Instructions for the task: The lines below, beginning at the one that contains "destruct (C o" and ending at the last, are to be retyped exactly.

Stored items

━━━

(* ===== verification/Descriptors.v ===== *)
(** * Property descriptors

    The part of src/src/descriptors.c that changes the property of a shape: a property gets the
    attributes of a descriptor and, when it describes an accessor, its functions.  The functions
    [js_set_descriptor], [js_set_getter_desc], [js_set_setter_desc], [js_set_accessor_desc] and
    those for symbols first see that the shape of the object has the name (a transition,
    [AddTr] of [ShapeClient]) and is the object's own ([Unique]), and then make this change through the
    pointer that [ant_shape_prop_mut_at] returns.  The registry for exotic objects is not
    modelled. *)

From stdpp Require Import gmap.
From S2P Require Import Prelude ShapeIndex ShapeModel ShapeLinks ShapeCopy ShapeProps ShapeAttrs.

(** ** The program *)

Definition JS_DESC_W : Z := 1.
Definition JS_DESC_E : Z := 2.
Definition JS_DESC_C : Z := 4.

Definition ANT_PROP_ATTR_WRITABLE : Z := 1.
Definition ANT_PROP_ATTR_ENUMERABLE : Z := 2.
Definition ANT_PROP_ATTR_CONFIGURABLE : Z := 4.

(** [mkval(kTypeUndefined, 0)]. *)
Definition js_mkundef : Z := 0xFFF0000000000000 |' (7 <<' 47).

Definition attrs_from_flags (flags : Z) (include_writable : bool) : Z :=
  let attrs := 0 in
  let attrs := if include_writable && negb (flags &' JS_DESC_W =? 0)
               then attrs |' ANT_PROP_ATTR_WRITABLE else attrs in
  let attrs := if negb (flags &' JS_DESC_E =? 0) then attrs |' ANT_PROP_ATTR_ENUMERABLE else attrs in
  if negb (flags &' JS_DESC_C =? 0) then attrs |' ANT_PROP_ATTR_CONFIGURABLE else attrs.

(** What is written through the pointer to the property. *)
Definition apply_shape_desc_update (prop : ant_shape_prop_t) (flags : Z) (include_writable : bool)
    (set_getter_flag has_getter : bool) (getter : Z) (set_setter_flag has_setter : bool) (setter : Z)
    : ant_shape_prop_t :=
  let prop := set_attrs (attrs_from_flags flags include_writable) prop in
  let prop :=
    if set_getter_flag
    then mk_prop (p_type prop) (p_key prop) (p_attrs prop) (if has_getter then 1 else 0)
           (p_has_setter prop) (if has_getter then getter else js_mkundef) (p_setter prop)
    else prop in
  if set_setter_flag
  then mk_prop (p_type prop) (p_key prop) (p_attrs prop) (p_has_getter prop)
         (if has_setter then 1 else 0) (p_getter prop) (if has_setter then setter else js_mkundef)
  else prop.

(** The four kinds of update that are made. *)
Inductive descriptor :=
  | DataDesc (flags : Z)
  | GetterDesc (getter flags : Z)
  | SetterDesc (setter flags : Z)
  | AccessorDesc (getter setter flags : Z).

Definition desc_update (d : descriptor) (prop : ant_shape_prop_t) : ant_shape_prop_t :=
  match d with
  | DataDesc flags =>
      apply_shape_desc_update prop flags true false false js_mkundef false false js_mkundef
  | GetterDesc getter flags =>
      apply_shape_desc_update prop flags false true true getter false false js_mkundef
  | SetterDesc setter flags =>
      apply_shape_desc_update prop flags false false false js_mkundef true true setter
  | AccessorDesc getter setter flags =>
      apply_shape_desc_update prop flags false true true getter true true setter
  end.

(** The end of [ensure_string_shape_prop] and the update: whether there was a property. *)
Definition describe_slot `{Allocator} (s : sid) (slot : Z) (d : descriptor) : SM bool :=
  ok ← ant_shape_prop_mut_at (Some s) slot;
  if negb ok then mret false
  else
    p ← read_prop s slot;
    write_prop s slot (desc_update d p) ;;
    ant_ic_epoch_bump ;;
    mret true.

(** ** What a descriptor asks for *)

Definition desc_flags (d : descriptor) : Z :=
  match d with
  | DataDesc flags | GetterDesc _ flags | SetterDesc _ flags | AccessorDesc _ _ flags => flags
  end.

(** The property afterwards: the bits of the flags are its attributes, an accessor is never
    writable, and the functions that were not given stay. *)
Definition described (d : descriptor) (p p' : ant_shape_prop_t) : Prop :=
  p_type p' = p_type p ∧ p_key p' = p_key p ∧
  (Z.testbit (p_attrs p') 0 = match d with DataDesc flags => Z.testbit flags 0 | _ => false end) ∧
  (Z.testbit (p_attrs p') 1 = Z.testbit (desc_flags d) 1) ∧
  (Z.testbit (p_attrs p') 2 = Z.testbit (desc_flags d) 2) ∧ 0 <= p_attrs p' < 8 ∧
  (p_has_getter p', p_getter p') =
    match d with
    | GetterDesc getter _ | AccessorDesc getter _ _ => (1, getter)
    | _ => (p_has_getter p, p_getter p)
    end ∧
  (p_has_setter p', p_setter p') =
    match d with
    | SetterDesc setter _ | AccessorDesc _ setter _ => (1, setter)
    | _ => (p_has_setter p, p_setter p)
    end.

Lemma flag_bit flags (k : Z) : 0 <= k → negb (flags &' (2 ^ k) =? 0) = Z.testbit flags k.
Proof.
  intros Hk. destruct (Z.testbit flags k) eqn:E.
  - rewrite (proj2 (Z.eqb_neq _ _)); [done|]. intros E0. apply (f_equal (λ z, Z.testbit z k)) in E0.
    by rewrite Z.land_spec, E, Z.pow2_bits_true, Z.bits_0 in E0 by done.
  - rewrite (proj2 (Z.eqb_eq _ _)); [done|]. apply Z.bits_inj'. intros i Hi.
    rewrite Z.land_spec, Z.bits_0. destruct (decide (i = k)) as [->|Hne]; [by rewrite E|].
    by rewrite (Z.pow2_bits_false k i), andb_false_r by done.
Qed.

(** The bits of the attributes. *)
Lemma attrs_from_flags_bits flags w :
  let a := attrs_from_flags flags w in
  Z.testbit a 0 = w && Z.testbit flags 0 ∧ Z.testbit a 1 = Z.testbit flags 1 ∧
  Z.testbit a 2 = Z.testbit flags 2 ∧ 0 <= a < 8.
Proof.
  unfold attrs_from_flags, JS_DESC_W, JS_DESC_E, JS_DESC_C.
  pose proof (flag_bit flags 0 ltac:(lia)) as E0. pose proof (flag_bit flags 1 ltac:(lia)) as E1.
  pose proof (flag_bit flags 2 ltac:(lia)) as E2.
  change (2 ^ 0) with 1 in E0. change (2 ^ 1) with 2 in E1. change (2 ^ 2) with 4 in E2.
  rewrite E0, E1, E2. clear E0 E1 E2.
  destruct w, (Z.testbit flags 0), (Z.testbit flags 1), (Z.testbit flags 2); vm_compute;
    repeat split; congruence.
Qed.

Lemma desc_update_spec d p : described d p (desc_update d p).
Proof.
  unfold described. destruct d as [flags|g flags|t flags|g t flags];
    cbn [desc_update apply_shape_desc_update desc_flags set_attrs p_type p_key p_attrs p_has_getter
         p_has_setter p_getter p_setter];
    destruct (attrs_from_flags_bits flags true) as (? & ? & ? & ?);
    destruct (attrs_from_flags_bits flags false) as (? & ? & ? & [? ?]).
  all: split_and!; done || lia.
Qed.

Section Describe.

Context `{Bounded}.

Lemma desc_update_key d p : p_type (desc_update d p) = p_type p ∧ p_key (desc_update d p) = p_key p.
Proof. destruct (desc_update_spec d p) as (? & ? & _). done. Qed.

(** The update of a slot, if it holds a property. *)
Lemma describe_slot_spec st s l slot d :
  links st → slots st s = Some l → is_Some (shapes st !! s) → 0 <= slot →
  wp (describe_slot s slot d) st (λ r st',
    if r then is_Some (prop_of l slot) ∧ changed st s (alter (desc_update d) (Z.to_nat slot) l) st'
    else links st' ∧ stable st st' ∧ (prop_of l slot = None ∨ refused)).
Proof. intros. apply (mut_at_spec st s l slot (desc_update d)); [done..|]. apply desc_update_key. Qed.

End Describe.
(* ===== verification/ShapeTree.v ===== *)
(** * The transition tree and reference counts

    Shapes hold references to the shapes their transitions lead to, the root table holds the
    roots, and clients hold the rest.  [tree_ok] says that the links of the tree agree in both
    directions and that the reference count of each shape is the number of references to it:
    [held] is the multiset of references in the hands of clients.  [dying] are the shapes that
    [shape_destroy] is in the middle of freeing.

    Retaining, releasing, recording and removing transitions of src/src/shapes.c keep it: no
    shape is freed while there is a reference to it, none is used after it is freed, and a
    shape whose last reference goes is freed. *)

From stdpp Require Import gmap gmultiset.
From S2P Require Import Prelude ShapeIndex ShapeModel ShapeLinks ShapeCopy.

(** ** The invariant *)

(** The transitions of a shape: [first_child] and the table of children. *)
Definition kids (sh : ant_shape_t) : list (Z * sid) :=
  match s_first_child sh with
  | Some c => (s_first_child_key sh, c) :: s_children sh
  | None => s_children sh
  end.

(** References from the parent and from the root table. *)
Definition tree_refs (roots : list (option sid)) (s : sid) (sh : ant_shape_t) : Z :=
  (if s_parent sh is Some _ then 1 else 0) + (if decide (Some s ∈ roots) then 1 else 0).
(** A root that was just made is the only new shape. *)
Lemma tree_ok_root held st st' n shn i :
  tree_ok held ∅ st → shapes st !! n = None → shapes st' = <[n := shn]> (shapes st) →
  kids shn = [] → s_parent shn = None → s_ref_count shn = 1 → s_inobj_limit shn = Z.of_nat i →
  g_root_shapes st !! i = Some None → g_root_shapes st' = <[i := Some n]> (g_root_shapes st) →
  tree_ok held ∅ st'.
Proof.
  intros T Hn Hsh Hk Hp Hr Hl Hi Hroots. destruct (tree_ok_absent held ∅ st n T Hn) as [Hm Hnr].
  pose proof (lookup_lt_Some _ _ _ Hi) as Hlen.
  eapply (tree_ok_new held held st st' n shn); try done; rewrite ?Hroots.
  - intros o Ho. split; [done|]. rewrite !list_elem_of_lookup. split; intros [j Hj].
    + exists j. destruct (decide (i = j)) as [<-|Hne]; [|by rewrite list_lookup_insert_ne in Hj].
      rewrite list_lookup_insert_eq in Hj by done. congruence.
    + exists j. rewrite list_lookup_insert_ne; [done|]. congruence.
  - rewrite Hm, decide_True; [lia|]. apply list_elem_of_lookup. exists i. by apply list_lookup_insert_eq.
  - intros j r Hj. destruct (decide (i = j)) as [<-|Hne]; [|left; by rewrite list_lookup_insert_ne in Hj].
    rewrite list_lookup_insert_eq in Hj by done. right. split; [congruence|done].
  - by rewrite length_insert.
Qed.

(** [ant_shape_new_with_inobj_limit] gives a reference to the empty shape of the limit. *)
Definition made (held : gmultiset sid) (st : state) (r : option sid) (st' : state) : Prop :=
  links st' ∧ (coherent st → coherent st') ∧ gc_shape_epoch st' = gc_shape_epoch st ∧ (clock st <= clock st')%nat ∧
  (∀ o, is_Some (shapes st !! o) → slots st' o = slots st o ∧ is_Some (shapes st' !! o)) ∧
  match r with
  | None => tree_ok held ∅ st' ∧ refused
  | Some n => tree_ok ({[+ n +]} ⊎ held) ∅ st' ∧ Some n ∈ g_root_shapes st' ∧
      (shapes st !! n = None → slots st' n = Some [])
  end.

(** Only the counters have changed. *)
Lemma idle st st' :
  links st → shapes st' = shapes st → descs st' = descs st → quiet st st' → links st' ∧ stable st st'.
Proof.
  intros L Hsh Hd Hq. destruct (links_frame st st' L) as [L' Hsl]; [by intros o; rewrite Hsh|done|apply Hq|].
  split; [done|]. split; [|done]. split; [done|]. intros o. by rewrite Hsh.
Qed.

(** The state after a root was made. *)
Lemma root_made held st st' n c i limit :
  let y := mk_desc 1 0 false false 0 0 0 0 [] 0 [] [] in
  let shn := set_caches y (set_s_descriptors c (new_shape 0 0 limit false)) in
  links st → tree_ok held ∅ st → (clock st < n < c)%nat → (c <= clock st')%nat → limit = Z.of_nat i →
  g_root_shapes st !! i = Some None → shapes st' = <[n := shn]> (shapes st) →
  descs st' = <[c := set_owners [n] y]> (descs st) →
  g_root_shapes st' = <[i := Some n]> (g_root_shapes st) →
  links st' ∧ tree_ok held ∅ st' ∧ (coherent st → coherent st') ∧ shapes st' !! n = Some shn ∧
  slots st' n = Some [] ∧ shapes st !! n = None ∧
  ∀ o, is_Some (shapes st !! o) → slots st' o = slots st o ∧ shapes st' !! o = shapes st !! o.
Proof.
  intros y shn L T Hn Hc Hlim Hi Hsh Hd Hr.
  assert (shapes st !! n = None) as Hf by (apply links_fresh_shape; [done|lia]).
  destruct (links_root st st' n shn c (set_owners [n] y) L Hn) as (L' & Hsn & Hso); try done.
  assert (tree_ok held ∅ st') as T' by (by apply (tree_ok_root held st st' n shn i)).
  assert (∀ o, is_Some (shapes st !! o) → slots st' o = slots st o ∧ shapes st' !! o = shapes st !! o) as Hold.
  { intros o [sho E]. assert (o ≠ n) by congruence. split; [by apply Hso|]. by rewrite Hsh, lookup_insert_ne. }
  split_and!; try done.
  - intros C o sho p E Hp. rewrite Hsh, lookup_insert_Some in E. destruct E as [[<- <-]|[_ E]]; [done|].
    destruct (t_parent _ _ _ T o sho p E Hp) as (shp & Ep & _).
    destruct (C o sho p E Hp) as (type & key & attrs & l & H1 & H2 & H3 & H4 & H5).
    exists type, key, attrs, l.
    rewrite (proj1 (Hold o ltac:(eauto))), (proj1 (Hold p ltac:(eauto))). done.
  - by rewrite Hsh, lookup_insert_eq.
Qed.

━━━

Result of the task:
    destruct (C o sho p E Hp) as (type & key & attrs & l & H1 & H2 & H3 & H4 & H5).
    exists type, key, attrs, l.
    rewrite (proj1 (Hold o ltac:(eauto))), (proj1 (Hold p ltac:(eauto))). done.
  - by rewrite Hsh, lookup_insert_eq.
Qed.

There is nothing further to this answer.